[Recorded information — start]
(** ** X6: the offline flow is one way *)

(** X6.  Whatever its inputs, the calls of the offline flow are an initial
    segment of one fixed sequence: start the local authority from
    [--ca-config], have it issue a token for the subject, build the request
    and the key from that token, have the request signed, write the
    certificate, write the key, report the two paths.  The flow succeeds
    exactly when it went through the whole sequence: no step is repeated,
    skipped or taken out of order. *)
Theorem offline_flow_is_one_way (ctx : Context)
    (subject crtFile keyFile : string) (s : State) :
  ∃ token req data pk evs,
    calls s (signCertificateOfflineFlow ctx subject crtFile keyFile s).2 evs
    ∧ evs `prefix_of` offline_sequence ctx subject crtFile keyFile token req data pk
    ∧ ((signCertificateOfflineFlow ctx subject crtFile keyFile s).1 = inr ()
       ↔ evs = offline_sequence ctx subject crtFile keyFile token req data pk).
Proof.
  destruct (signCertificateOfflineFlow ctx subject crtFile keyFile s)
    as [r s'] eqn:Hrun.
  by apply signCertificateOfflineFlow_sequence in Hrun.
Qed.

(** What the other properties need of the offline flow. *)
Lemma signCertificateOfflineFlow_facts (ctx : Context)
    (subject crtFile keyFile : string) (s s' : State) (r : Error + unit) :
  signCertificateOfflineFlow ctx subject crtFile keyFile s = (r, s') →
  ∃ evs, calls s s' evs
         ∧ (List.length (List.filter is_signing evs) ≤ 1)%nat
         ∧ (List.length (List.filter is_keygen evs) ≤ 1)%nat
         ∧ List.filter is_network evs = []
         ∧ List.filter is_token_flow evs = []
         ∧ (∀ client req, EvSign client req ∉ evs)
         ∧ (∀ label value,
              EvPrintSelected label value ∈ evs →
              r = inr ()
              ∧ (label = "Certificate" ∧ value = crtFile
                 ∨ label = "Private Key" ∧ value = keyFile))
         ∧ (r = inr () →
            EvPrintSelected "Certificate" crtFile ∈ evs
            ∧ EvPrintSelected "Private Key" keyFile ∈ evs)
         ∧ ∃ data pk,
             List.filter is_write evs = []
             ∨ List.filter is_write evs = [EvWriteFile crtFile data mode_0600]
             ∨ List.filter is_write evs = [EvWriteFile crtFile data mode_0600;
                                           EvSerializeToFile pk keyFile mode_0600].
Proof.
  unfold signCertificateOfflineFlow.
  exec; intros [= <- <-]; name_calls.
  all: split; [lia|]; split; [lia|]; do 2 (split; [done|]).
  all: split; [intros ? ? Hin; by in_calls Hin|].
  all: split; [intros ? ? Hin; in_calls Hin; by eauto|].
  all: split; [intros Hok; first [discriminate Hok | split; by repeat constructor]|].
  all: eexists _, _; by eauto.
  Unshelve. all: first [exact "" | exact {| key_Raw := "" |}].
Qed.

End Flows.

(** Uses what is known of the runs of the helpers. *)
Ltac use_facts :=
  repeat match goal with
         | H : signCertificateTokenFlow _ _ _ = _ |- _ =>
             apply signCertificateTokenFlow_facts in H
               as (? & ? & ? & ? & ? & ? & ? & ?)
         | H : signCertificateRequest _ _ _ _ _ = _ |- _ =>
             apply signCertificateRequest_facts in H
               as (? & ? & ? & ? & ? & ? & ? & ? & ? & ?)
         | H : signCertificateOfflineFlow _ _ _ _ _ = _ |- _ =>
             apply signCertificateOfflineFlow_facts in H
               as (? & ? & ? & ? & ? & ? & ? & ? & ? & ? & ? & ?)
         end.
[Recorded information — finish]
Task requirements: Retype the records that precede this task, keeping them exactly the same.

Exercise response:
(** ** X6: the offline flow is one way *)

(** X6.  Whatever its inputs, the calls of the offline flow are an initial
    segment of one fixed sequence: start the local authority from
    [--ca-config], have it issue a token for the subject, build the request
    and the key from that token, have the request signed, write the
    certificate, write the key, report the two paths.  The flow succeeds
    exactly when it went through the whole sequence: no step is repeated,
    skipped or taken out of order. *)
Theorem offline_flow_is_one_way (ctx : Context)
    (subject crtFile keyFile : string) (s : State) :
  ∃ token req data pk evs,
    calls s (signCertificateOfflineFlow ctx subject crtFile keyFile s).2 evs
    ∧ evs `prefix_of` offline_sequence ctx subject crtFile keyFile token req data pk
    ∧ ((signCertificateOfflineFlow ctx subject crtFile keyFile s).1 = inr ()
       ↔ evs = offline_sequence ctx subject crtFile keyFile token req data pk).
Proof.
  destruct (signCertificateOfflineFlow ctx subject crtFile keyFile s)
    as [r s'] eqn:Hrun.
  by apply signCertificateOfflineFlow_sequence in Hrun.
Qed.

(** What the other properties need of the offline flow. *)
Lemma signCertificateOfflineFlow_facts (ctx : Context)
    (subject crtFile keyFile : string) (s s' : State) (r : Error + unit) :
  signCertificateOfflineFlow ctx subject crtFile keyFile s = (r, s') →
  ∃ evs, calls s s' evs
         ∧ (List.length (List.filter is_signing evs) ≤ 1)%nat
         ∧ (List.length (List.filter is_keygen evs) ≤ 1)%nat
         ∧ List.filter is_network evs = []
         ∧ List.filter is_token_flow evs = []
         ∧ (∀ client req, EvSign client req ∉ evs)
         ∧ (∀ label value,
              EvPrintSelected label value ∈ evs →
              r = inr ()
              ∧ (label = "Certificate" ∧ value = crtFile
                 ∨ label = "Private Key" ∧ value = keyFile))
         ∧ (r = inr () →
            EvPrintSelected "Certificate" crtFile ∈ evs
            ∧ EvPrintSelected "Private Key" keyFile ∈ evs)
         ∧ ∃ data pk,
             List.filter is_write evs = []
             ∨ List.filter is_write evs = [EvWriteFile crtFile data mode_0600]
             ∨ List.filter is_write evs = [EvWriteFile crtFile data mode_0600;
                                           EvSerializeToFile pk keyFile mode_0600].
Proof.
  unfold signCertificateOfflineFlow.
  exec; intros [= <- <-]; name_calls.
  all: split; [lia|]; split; [lia|]; do 2 (split; [done|]).
  all: split; [intros ? ? Hin; by in_calls Hin|].
  all: split; [intros ? ? Hin; in_calls Hin; by eauto|].
  all: split; [intros Hok; first [discriminate Hok | split; by repeat constructor]|].
  all: eexists _, _; by eauto.
  Unshelve. all: first [exact "" | exact {| key_Raw := "" |}].
Qed.

End Flows.

(** Uses what is known of the runs of the helpers. *)
Ltac use_facts :=
  repeat match goal with
         | H : signCertificateTokenFlow _ _ _ = _ |- _ =>
             apply signCertificateTokenFlow_facts in H
               as (? & ? & ? & ? & ? & ? & ? & ?)
         | H : signCertificateRequest _ _ _ _ _ = _ |- _ =>
             apply signCertificateRequest_facts in H
               as (? & ? & ? & ? & ? & ? & ? & ? & ? & ?)
         | H : signCertificateOfflineFlow _ _ _ _ _ = _ |- _ =>
             apply signCertificateOfflineFlow_facts in H
               as (? & ? & ? & ? & ? & ? & ? & ? & ? & ? & ? & ?)
         end.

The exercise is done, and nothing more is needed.